Once the question of subject matter jurisdiction has been raised, it " must be answered before the court may decide the case." (Internal quotation marks omitted.) Kelly v. Albertsen, 114 Conn.App. 600, 605, 970 A.2d 787 (2009). In fact, once raised, the court must consider and decide the issue of subject matter jurisdiction before proceeding any further. Schaghticoke Tribal Nation v. Harrison, 264 Conn. 829, 839 n.6, 826 A.2d 1102 (2003); Figueroa v. C& S Ball Bearing, 237 Conn. 1, 4, 675 A.2d 845 (1996).

" [T]he plaintiff bears the burden of proving subject matter jurisdiction, whenever and however raised." (Internal quotation marks omitted.) Fort Trumbull Conservancy, LLC v. New London, 265 Conn. 423, 430 n.12, 829 A.2d 801 (2003). " [I]t is the burden of the party who seeks the exercise of jurisdiction in his favor . . . clearly to allege facts demonstrating that he is a proper party to invoke judicial resolution of the dispute . . . It is well established that, in determining whether a court has subject matter jurisdiction, every presumption favoring jurisdiction should be indulged." (Internal quotation marks omitted.) Financial Consulting, LLC v. Commissioner of Insurance, 315 Conn. 196, 226, 105 A.3d 210 (2015). " When a trial court decides a jurisdictional question raised by a pretrial motion to dismiss on the basis of the complaint alone, it must consider the allegations of the complaint in their most favorable light . . . In this regard, a court must take the facts to be those alleged in the complaint, including those facts necessarily implied from the allegations, construing them in a manner most favorable to the pleader." (Internal quotation marks omitted.) Conboy v. State, 292 Conn. 642, 651, 974 A.2d 669 (2009). " The motion to dismiss . . . admits all facts which are well pleaded . . ." (Internal quotation marks omitted.) Ferreira v. Pringle, 255 Conn. 330, 346, 766 A.2d 400 (2001).

" Trial courts addressing motions to dismiss for lack of subject matter jurisdiction pursuant to § 10-30(a)(1) may encounter different situations, depending on the status of the record in the case . . . [L]ack of subject matter jurisdiction may be found in any one of three instances: (1) the complaint alone; (2) the complaint supplemented by undisputed facts evidenced in the record; or (3) the complaint supplemented by undisputed facts plus the court's resolution of disputed facts . . .

" [I]f the complaint is supplemented by undisputed facts established by . . . undisputed evidence . . . the trial court, in determining the jurisdictional issue, may consider these supplementary undisputed facts and need not conclusively presume the validity of the allegations of the complaint . . .

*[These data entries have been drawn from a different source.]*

(* ===== verification/Access.v ===== *)
(** * The access guard

    [AccessGuard] (packages/apps/web-outbound/component/access.guard.ts): payload
    signatures, signed lookups and their nonces. jsonwebtoken, the locale, the engine's
    [Date.parse] and the UTF-8 of a Redis key are arguments. *)

From S2P Require Import Prelude Errors Dates Json Signature Jwt Redis ClientCert.

(** A header as node gives it. *)
Inductive header : Set := HMissing | HArray (values : list jsstr) | HValue (value : jsstr).

Definition SIGNED_LOOKUP_FRESHNESS_MS : Z := 5 * 60 * 1000.
Definition NONCE_KEY_PREFIX : jsstr := js "nonce:".
Definition NONCE_TTL_MS : Z := 10 * 60 * 1000.

Definition requireHeader (name : string) (h : header) : result thrown jsstr :=
  match h with
  | HMissing => Err (fspiop_msg MISSING_MANDATORY_ELEMENT (js "Missing mandatory header: " ++ js name ++ js "."))
  | HArray _ => Err (fspiop_msg MALFORMED_SYNTAX (js "Header " ++ js name ++ js " must contain exactly one value."))
  | HValue raw =>
      let value := trim raw in
      let! _ := throw_if (length value =? 0)%nat
        (fspiop_msg MISSING_MANDATORY_ELEMENT (js "Header " ++ js name ++ js " must not be empty.")) in
      Ok value
  end.

(** [\[ \t\]] *)
Definition is_blank (c : ascii) : bool := (code c =? 32)%N || (code c =? 9)%N.
Fixpoint drop_blanks (s : jsstr) : jsstr :=
  match s with c :: s' => if is_blank c then drop_blanks s' else s | [] => [] end.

[W]here a jurisdictional determination is dependent on the resolution of a critical factual dispute, it cannot be decided on a motion to dismiss in the absence of an evidentiary hearing to establish jurisdictional facts . . . An evidentiary hearing is necessary because a court cannot make a critical factual [jurisdictional] finding based on memoranda and documents submitted by the parties." (Citations omitted; emphasis omitted; footnotes omitted; internal quotation marks omitted.) Conboy v. State, supra, 292 Conn. 650-54. After holding an evidentiary hearing, the court may resolve the disputed jurisdictional facts and rely upon its factual findings in deciding the motion to dismiss for lack of subject matter jurisdiction. Id., 651 (" [l]ack of subject matter jurisdiction may be found [based on] . . . the complaint supplemented by undisputed facts plus the court's resolution of disputed facts" [internal quotation marks omitted]).

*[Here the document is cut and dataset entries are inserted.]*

(** The columns outbound_*, inbound_* and connector_* of a phase. *)
Record Stamps : Set := mkStamps { outboundAt : option Z; inboundAt : option Z; connectorAt : option Z }.

Record Phase (D : Type) : Type := mkPhase {
  requestedAt : option Z; respondedAt : option Z; ph_request : option D; ph_response : option D;
  ph_error : option D; requestedBy : Stamps; respondedBy : Stamps }.
Arguments mkPhase {D}. Arguments requestedAt {D}. Arguments respondedAt {D}. Arguments ph_request {D}.
Arguments ph_response {D}. Arguments ph_error {D}. Arguments requestedBy {D}. Arguments respondedBy {D}.

(** The columns patch_*: the error is a text. *)
Record Patch (D : Type) : Type := mkPatch {
  patchRequestedAt : option Z; patchRespondedAt : option Z; patchRequest : option D; patchError : option jsstr }.
Arguments mkPatch {D}. Arguments patchRequestedAt {D}. Arguments patchRespondedAt {D}.
Arguments patchRequest {D}. Arguments patchError {D}.

Record Amounts (num : Type) : Type := mkAmounts {
  quotingCurrency : option jsstr; quotingAmount : option num; transferCurrency : option jsstr;
  transferAmount : option num; a_payeeReceiveAmount : option num; a_payeeFee : option num;
  a_payerFee : option num; a_schemeFee : option num }.
Arguments mkAmounts {num}. Arguments quotingCurrency {num}. Arguments quotingAmount {num}.
Arguments transferCurrency {num}. Arguments transferAmount {num}. Arguments a_payeeReceiveAmount {num}.
Arguments a_payeeFee {num}. Arguments a_payerFee {num}. Arguments a_schemeFee {num}.

Record Kind : Set := mkKind {
  k_initiatorType : option jsstr; k_transactionType : option jsstr; k_subScenario : option jsstr;
  k_transferState : option TransferState; k_amountType : option jsstr }.

Definition no_participant : Participant := mkParticipant None None None.
Definition no_stamps : Stamps := mkStamps None None None.
Definition no_phase {D} : Phase D := mkPhase None None None None None no_stamps no_stamps.
Definition no_patch {D} : Patch D := mkPatch None None None None.
Definition no_amounts {num} : Amounts num := mkAmounts None None None None None None None None.
Definition no_kind : Kind := mkKind None None None None None.

(** [TransactionRepository.UpsertInput] *)
Record UpsertInput (doc num : Type) : Type := mkUpsertInput {
  u_correlationId : jsstr; u_payerFsp : jsstr; u_payeeFsp : jsstr; u_payer : Participant; u_payee : Participant;
  u_kind : Kind; u_amounts : Amounts num; u_startedAt : Z; u_completedAt : option Z;
  u_possibleDispute : option bool; u_error : bool; u_flow : option Z; u_parties : Phase doc; u_quotes : Phase doc;
  u_transfers : Phase doc; u_patch : Patch doc; u_payerHomeTransactionId : option jsstr;
  u_payeeHomeTransactionId : option jsstr; u_createdAt : option Z }.
Arguments mkUpsertInput {doc num}. Arguments u_correlationId {doc num}. Arguments u_payerFsp {doc num}.
Arguments u_payeeFsp {doc num}. Arguments u_payer {doc num}. Arguments u_payee {doc num}. Arguments u_kind {doc num}.
Arguments u_amounts {doc num}. Arguments u_startedAt {doc num}. Arguments u_completedAt {doc num}.
Arguments u_possibleDispute {doc num}. Arguments u_error {doc num}. Arguments u_flow {doc num}.
Arguments u_parties {doc num}. Arguments u_quotes {doc num}. Arguments u_transfers {doc num}.
Arguments u_patch {doc num}. Arguments u_payerHomeTransactionId {doc num}.
Arguments u_payeeHomeTransactionId {doc num}. Arguments u_createdAt {doc num}.

(** A row of [transactions]; documents are JSON texts. *)
Record Row (num : Type) : Type := mkRow {
  payer_fsp : jsstr; payee_fsp : jsstr; row_payer : Participant; row_payee : Participant; row_kind : Kind;
  row_amounts : Amounts num; transaction_started_at : Z; transaction_completed_at : option Z;
  possible_dispute : bool; error : bool; flow : option Z; row_parties : Phase jsstr; row_quotes : Phase jsstr;
  row_transfers : Phase jsstr; row_patch : Patch jsstr; dispute_resolved_at : option Z;
  payer_home_transaction_id : option jsstr; payee_home_transaction_id : option jsstr; created_at : Z;
  updated_at : Z }.
Arguments mkRow {num}. Arguments payer_fsp {num}. Arguments payee_fsp {num}. Arguments row_payer {num}.
Arguments row_payee {num}. Arguments row_kind {num}. Arguments row_amounts {num}.
Arguments transaction_started_at {num}. Arguments transaction_completed_at {num}. Arguments possible_dispute {num}.
Arguments error {num}. Arguments flow {num}. Arguments row_parties {num}. Arguments row_quotes {num}.
Arguments row_transfers {num}. Arguments row_patch {num}. Arguments dispute_resolved_at {num}.
Arguments payer_home_transaction_id {num}. Arguments payee_home_transaction_id {num}. Arguments created_at {num}.
Arguments updated_at {num}.

(** ** SQL *)

(** [COALESCE(VALUES(c), transactions.c)] *)
Definition coalesce {A} (new old : option A) : option A := match new with Some _ => new | None => old end.

(** [CASE WHEN old IS NULL THEN new WHEN new IS NULL THEN old ELSE f(old, new) END] *)
Definition both (f : Z -> Z -> Z) (old new : option Z) : option Z :=
  match old, new with
  | None, _ => new
  | _, None => old
  | Some o, Some n => Some (f o n)
  end.
Definition least : option Z -> option Z -> option Z := both Z.min.
Definition greatest : option Z -> option Z -> option Z := both Z.max.

(** [CASE WHEN old.id IS NOT NULL AND new.id IS NULL THEN old.fsp ELSE new.fsp END]; the
    assignment is before that of the id, so it sees the old one. *)
Definition merge_fsp (old_id new_id : option jsstr) (old new : jsstr) : jsstr :=
  match old_id, new_id with Some _, None => old | _, _ => new end.

Definition merge_participant (old new : Participant) : Participant :=
  mkParticipant (coalesce (p_idType new) (p_idType old)) (coalesce (p_id new) (p_id old))
    (coalesce (p_subId new) (p_subId old)).

Definition merge_stamps (f : option Z -> option Z -> option Z) (old new : Stamps) : Stamps :=
  mkStamps (f (outboundAt old) (outboundAt new)) (f (inboundAt old) (inboundAt new))
    (f (connectorAt old) (connectorAt new)).

Definition merge_phase (old new : Phase jsstr) : Phase jsstr :=
  mkPhase (least (requestedAt old) (requestedAt new)) (greatest (respondedAt old) (respondedAt new))
    (coalesce (ph_request new) (ph_request old)) (coalesce (ph_response new) (ph_response old))
    (coalesce (ph_error new) (ph_error old)) (merge_stamps least (requestedBy old) (requestedBy new))
    (merge_stamps greatest (respondedBy old) (respondedBy new)).

Definition merge_patch (old new : Patch jsstr) : Patch jsstr :=
  mkPatch (least (patchRequestedAt old) (patchRequestedAt new))
    (greatest (patchRespondedAt old) (patchRespondedAt new))
    (coalesce (patchRequest new) (patchRequest old)) (coalesce (patchError new) (patchError old)).

Definition merge_kind (old new : Kind) : Kind :=
  mkKind (coalesce (k_initiatorType new) (k_initiatorType old))
    (coalesce (k_transactionType new) (k_transactionType old)) (coalesce (k_subScenario new) (k_subScenario old))
    (coalesce (k_transferState new) (k_transferState old)) (coalesce (k_amountType new) (k_amountType old)).

Definition merge_amounts {num} (old new : Amounts num) : Amounts num :=
  mkAmounts (coalesce (quotingCurrency new) (quotingCurrency old)) (coalesce (quotingAmount new) (quotingAmount old))
    (coalesce (transferCurrency new) (transferCurrency old)) (coalesce (transferAmount new) (transferAmount old))
    (coalesce (a_payeeReceiveAmount new) (a_payeeReceiveAmount old)) (coalesce (a_payeeFee new) (a_payeeFee old))
    (coalesce (a_payerFee new) (a_payerFee old)) (coalesce (a_schemeFee new) (a_schemeFee old)).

The court conducted an evidentiary hearing on this motion to dismiss on December 14, 2016. After taking evidence at this hearing, the court was able to make findings regarding the disputed jurisdictional facts. These are set out below in the " Findings of Fact" section, and the court has relied upon these findings of controverted facts in deciding this motion. After considering the evidence adduced during that hearing, the court concludes that the Agreement does not operate to strip the court of subject matter jurisdiction.

III

FINDINGS OF FACT

The Agreement is an agreement between Bittner, on one hand, and, on the other, " the principal owners of TAKD, LLC" (TAKD), a plaintiff in this case, and " Novus Communication, LLC" (Novus). These principal owners are referred to in the Agreement as the " Principals." Therefore, the parties to the Agreement are not Bittner, TAKD and Novus, but, rather, Bittner and the principal owners of TAKD and Novus.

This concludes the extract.